The maximum amount a family of four can receive in food stamps is $668 a month. The benefits can only be used to buy food — though not hot food — and for plants and seeds to grow food.

Low wages and rising poverty are behind the large increase of Americans needing food assistance. While there may indeed be some fraud, the fact that wages have been stagnant for nearly four decades has manifested itself in some rather stark ways.

Six percent of the 72.9 million Americans paid by the hour received wages at or below the federal minimum wage of $7.25 an hour in 2010. That's up from 4.9 percent in 2009, and 3 percent in 2002, according to government data.

Due to their low incomes, minimum wage single parents are almost always eligible for food stamps. Assuming they work 40 hours every week of the year, a minimum wage worker earns about $15,000 annually. An $800 per month apartment would eat up nearly $10K of that income.

But it's not just minimum wage earners that often need food assistance. Even those who earn $10, $11 or $12 an hour typically face enormous challenges in supporting their families.

Based on a 40-hour work week, someone who earns $12 per hour would gross about $25,000 before taxes. That comes out to less than $500 per week, which obviously doesn't go far for a family of three or four.

The federal poverty level for a family of four this year is $22,350. However, it's probably fair to say that millions of families earning more than that amount are still living in poverty.

With an unemployment rate over 9 percent, many people are taking jobs for which they are grossly over-qualified, including people with advanced degrees. Workers are now competing for low wage jobs that keep them in poverty and on government assistance.

Take Walmart, the nation's largest private employer, for example.
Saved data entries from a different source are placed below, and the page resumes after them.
(** A match of one of the three patterns captures a non-empty run of word
    characters. *)
Lemma table_pattern_capture (prefix : list Re.regex) (s rest : string)
    (caps : Re.captures) :
  Forall (fun r => passive r = true) prefix ->
  Re.match_here true
    (Re.seq (prefix ++ [Re.Group 1 (Re.Plus (Re.Class Re.word)); Re.Opt (Re.Class quote2)]))
    s = Some (rest, caps) ->
  exists w, Re.group 1 caps = Some w /\ w <> EmptyString /\ all_chars Re.word w = true.
Proof.
  intros Hp H. unfold Re.match_here in H.
  apply (run_seq_passive_prefix true prefix _ Hp) in H as [s1 H].
  cbn [Re.seq fold_right] in H.
  change (Re.run true (Re.Seq (Re.Group 1 (Re.Plus (Re.Class Re.word)))
                         (Re.Seq (Re.Opt (Re.Class quote2)) Re.Empty)) s1 []
            (fun s' caps0 => Some (s', caps0)))
    with (Re.run true (Re.Class Re.word) s1 []
            (fun s' caps' =>
               Re.run true (Re.Star (Re.Class Re.word)) s' caps'
                 (fun s'' caps'' =>
                    Re.run true (Re.Seq (Re.Opt (Re.Class quote2)) Re.Empty) s''
                      ((1, Re.consumed s1 s'') :: caps'')
                      (fun s3 caps3 => Some (s3, caps3))))) in H.
  simpl Re.run at 1 in H. destruct s1 as [|d s1]; [discriminate|].
  destruct (Re.word d) eqn:Hd; [|discriminate].
  apply (run_star_class true) in H as (w & s2 & -> & Hw & H).
  assert (caps = [(1, Re.consumed (String d (w +:+ s2)) s2)]) as ->.
  { destruct s2 as [|d0 s']; [|destruct (quote2 d0)]; now injection H. }
  exists (String d w). simpl Re.group.
  change (String d (w +:+ s2)) with (String d w +:+ s2).
  rewrite consumed_app. repeat split; [discriminate|]. simpl. now rewrite Hd, Hw.
Qed.

Lemma search_match_here (ic : bool) (r : Re.regex) (s : string) (res : string * Re.captures) :
  Re.search ic r s = Some res -> exists s', Re.match_here ic r s' = Some res.
Proof.
  induction s as [|c s IH]; simpl.
  - destruct (Re.match_here ic r "") eqn:E; [|discriminate].
    intros [= <-]. eauto.
  - destruct (Re.match_here ic r (String c s)) eqn:E; [intros [= <-]; eauto | exact IH].
Qed.

(** X15. A table name found on a line is never empty and is made of word
    characters only (letters, digits and the underscore): quotes, dots and
    dashes end it. *)
Theorem extract_table_name_is_a_word (line name : string) :
  extract_table_name line = Some name ->
  name <> EmptyString /\ all_chars Re.word name = true.
Proof.
  unfold extract_table_name, patterns, first_match. intros H.
  assert (P1 : Forall (fun r => passive r = true)
                 [Re.text "CREATE TABLE "; Re.Opt (Re.text "IF NOT EXISTS ");
                  Re.Opt (Re.Class quote2)]) by (repeat constructor).
  assert (P2 : Forall (fun r => passive r = true)
                 [Re.text "INSERT INTO "; Re.Opt (Re.Class quote2)])
    by (repeat constructor).
  assert (P3 : Forall (fun r => passive r = true)
                 [Re.text "INSERT IGNORE INTO "; Re.Opt (Re.Class quote2)])
    by (repeat constructor).
  repeat match type of H with
  | match Re.search true ?p line with Some _ => _ | None => _ end = _ =>
      let E := fresh "E" in
      destruct (Re.search true p line) as [[rest caps]|] eqn:E;
        [ apply search_match_here in E as [s' E] | ]
  end; try discriminate.
  - apply (table_pattern_capture _ _ _ _ P1) in E as (w & Hg & Hw).
    rewrite Hg in H. injection H as <-. exact Hw.
  - apply (table_pattern_capture _ _ _ _ P2) in E0 as (w & Hg & Hw).
    rewrite Hg in H. injection H as <-. exact Hw.
  - apply (table_pattern_capture _ _ _ _ P3) in E1 as (w & Hg & Hw).
    rewrite Hg in H. injection H as <-. exact Hw.
Qed.

Lemma extract_table_name_is_a_word_witness :
  "my" <> EmptyString /\ all_chars Re.word "my" = true.
Proof.
  exact (extract_table_name_is_a_word "INSERT INTO `my-table` VALUES (1);" "my" eq_refl).
Defined.

(** ** The Analyzer, counter by counter *)

Lemma analyze_line_totals (st : Stats) (line : string) :
  total (analyze_line st line) = total st + bump (counted line) /\
  create_table (analyze_line st line) + insert (analyze_line st line)
    + alter (analyze_line st line) + drop (analyze_line st line)
    + other (analyze_line st line)
  = create_table st + insert st + alter st + drop st + other st + bump (counted line) /\
  line_count (analyze_line st line) = S (line_count st).
Proof.
  unfold analyze_line, process_line_for_analysis, counted.
  destruct (Py.truthy (Py.strip (Py.upper line))); simpl; [|repeat split; lia].
  destruct (Py.startswith (Py.strip (Py.upper line)) "--"); simpl; [repeat split; lia|].
  repeat match goal with |- context [if ?b then _ else _] => destruct b end;
    simpl; repeat split; lia.
Qed.

(** X16. The counters of the Analyzer add up: the total is the sum of the
    five per-kind counters and the number of lines that are neither blank nor
    a [--] comment, and the line count is the number of lines read. *)
Theorem analyze_dump_counters_add_up (lines : list string) :
  total (analyze_dump lines)
    = create_table (analyze_dump lines) + insert (analyze_dump lines)
      + alter (analyze_dump lines) + drop (analyze_dump lines)
      + other (analyze_dump lines) /\
  total (analyze_dump lines) = length (List.filter counted lines) /\
  line_count (analyze_dump lines) = length lines.
Proof.
  unfold analyze_dump.
  assert (H : forall st,
    total (foldl analyze_line st lines)
      = total st + length (List.filter counted lines) /\
    create_table (foldl analyze_line st lines) + insert (foldl analyze_line st lines)
      + alter (foldl analyze_line st lines) + drop (foldl analyze_line st lines)
      + other (foldl analyze_line st lines)
      = create_table st + insert st + alter st + drop st + other st
        + length (List.filter counted lines) /\
    line_count (foldl analyze_line st lines) = line_count st + length lines).
  { induction lines as [|line lines IH]; intros st; simpl; [lia|].
    destruct (IH (analyze_line st line)) as (H1 & H2 & H3).
    destruct (analyze_line_totals st line) as (E1 & E2 & E3).
    rewrite H1, H2, H3, E1, E2, E3.
    destruct (counted line); simpl; lia. }
  destruct (H initial_stats) as (H1 & H2 & H3). simpl in *. lia.
Qed.

Lemma count_table_lookup (name : option string) (m : gmap string nat) (t : string) :
  default 0 (count_table name m !! t)
    = default 0 (m !! t) + bump (bool_decide (name = Some t)) /\
  (is_Some (count_table name m !! t) <-> is_Some (m !! t) \/ name = Some t).
Proof.
  destruct name as [n|]; unfold count_table.
  - destruct (decide (n = t)) as [->|Hne].
    + rewrite lookup_insert_eq, bool_decide_eq_true_2 by reflexivity.
      unfold bump. simpl. split; [lia|]. split; eauto.
    + rewrite lookup_insert_ne, bool_decide_eq_false_2 by congruence.
      unfold bump. split; [lia|]. split; [auto|]. intros [H|H]; [exact H | congruence].
  - rewrite bool_decide_eq_false_2 by discriminate.
    unfold bump. split; [lia|]. split; [auto|]. intros [H|H]; [exact H | discriminate].
Qed.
It's sales associates and cashiers typically earn around $9 per hour. For a full-time worker, that amounts to $360 per week, or $18,720 annually.

The same types of wages would typically be expected for similar retail workers and fast-food employees. The U.S. is now primarily a service sector economy, highlighted by low-paying, unskilled jobs. Service sector jobs are also the kind that don't produce anything, other than cheap, fast food, for example.
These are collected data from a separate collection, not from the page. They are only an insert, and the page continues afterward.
(** * server.js: WebSocket signaling relay and static file server

    A shallow embedding of [server.js].  The program is a Node.js process
    with three pieces of code that run to completion on the event loop:

    - the [PORT] constant (line 31),
    - the HTTP request handler over [ROUTES] and [MIME_TYPES] (lines 37-73),
    - the WebSocket handlers over the [clients] set (lines 79-107).

    JavaScript objects are modelled by their observable content: a
    [WebSocket] object is an identity together with its [readyState] and
    registered listeners, the [clients] Set is an insertion-ordered list
    without duplicates, strings handled by the relay are sequences of
    UTF-16 code units, and the effects of a handler (console output,
    [client.send] calls, Set mutation, an exception) are threaded through
    a state-and-exception monad. *)

From Stdlib Require Import ZArith Lia Ascii String.
From stdpp Require Import base option list gmap strings.

Local Open Scope Z_scope.

(** ** JavaScript values that the program manipulates *)

Module JS.

(** The values that [ROUTES[...]], [MIME_TYPES[...]] and
    [process.env.PORT || 8080] can produce.  [JObject] stands for the
    functions and objects that a plain object inherits from
    [Object.prototype]; none of them is a string. *)
Inductive value :=
| JUndefined
| JString (s : string)
| JNumber (n : Z)
| JObject.

Global Instance value_eq_dec : EqDecision value.
Proof. solve_decision. Defined.

(** ToBoolean. *)
Definition truthy (v : value) : bool :=
  match v with
  | JUndefined => false
  | JString s => negb (String.eqb s "")
  | JNumber n => negb (n =? 0)
  | JObject => true
  end.

(** [a || b] *)
Definition or (a b : value) : value := if truthy a then a else b.

(** Property names that every plain object literal inherits from
    [Object.prototype]. *)
Definition Object_prototype : list string :=
  [ "constructor"; "__defineGetter__"; "__defineSetter__"; "hasOwnProperty";
    "__lookupGetter__"; "__lookupSetter__"; "isPrototypeOf";
    "propertyIsEnumerable"; "toString"; "valueOf"; "__proto__";
    "toLocaleString" ]%string.

(** [obj[key]] for an object literal whose own properties are the
    string-valued map [own]: own properties first, then the prototype. *)
Definition get (own : gmap string string) (key : string) : value :=
  match own !! key with
  | Some s => JString s
  | None => if bool_decide (key ∈ Object_prototype) then JObject else JUndefined
  end.

(** A JavaScript string: a sequence of UTF-16 code units. *)
Definition jsstring := list Z.

(** [s.slice(0, n)] for [0 <= n]. *)
Definition slice0 (n : nat) (s : jsstring) : jsstring := take n s.

End JS.

(** ** UTF-8 and UTF-16, as used by [Buffer.prototype.toString] and by
    [WebSocket.prototype.send] on a string *)

Module Utf.

Definition REPLACEMENT : Z := 0xFFFD.

(** A partially decoded multi-byte sequence: the bits gathered so far,
    the number of continuation bytes still expected, and the range that
    the next continuation byte must lie in. *)
Record pending := Pending { bits : Z; need : nat; lower : Z; upper : Z }.

Definition between (lo x hi : Z) : bool := (lo <=? x) && (x <=? hi).

(** A byte read when no sequence is pending. *)
Definition lead (b : Z) : list Z * option pending :=
  if between 0x00 b 0x7F then ([b], None)
  else if between 0xC2 b 0xDF then
    ([], Some (Pending (Z.land b 0x1F) 1 0x80 0xBF))
  else if between 0xE0 b 0xEF then
    ([], Some (Pending (Z.land b 0x0F) 2
                 (if b =? 0xE0 then 0xA0 else 0x80)
                 (if b =? 0xED then 0x9F else 0xBF)))
  else if between 0xF0 b 0xF4 then
    ([], Some (Pending (Z.land b 0x07) 3
                 (if b =? 0xF0 then 0x90 else 0x80)
                 (if b =? 0xF4 then 0x8F else 0xBF)))
  else ([REPLACEMENT], None).

(** The UTF-8 decoder with replacement: every ill-formed maximal subpart
    yields one U+FFFD, and the byte that broke a sequence is read again
    as the start of the next one. *)
Fixpoint decode (st : option pending) (bs : list Z) : list Z :=
  match bs with
  | [] => match st with None => [] | Some _ => [REPLACEMENT] end
  | b :: rest =>
      match st with
      | None => (lead b).1 ++ decode (lead b).2 rest
      | Some p =>
          if between (lower p) b (upper p) then
            let bits' := Z.lor (Z.shiftl (bits p) 6) (Z.land b 0x3F) in
            match need p with
            | S (S n) => decode (Some (Pending bits' (S n) 0x80 0xBF)) rest
            | _ => bits' :: decode None rest
            end
          else REPLACEMENT :: (lead b).1 ++ decode (lead b).2 rest
      end
  end.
According to the Bureau of Labor Statistics, from 2008 through 2018, "The shift in the U.S. economy away from goods-producing in favor of service-providing is expected to continue. Service-providing industries are anticipated to generate approximately 14.5 million new wage and salary jobs."

That's not a good tend. The middle-class was not built on low-paying service sector jobs, but rather on well-paying manufacturing jobs with good benefits. As of last year, the service sector was responsible for $11.2 trillion of U.S. GDP.

The unvarnished reality is that the richest 1% of this nation own a third of the country's assets and the poorer 50% owns less than 2.5%.

As long as that remains true, the number of Americans receiving food stamps is only likely to grow.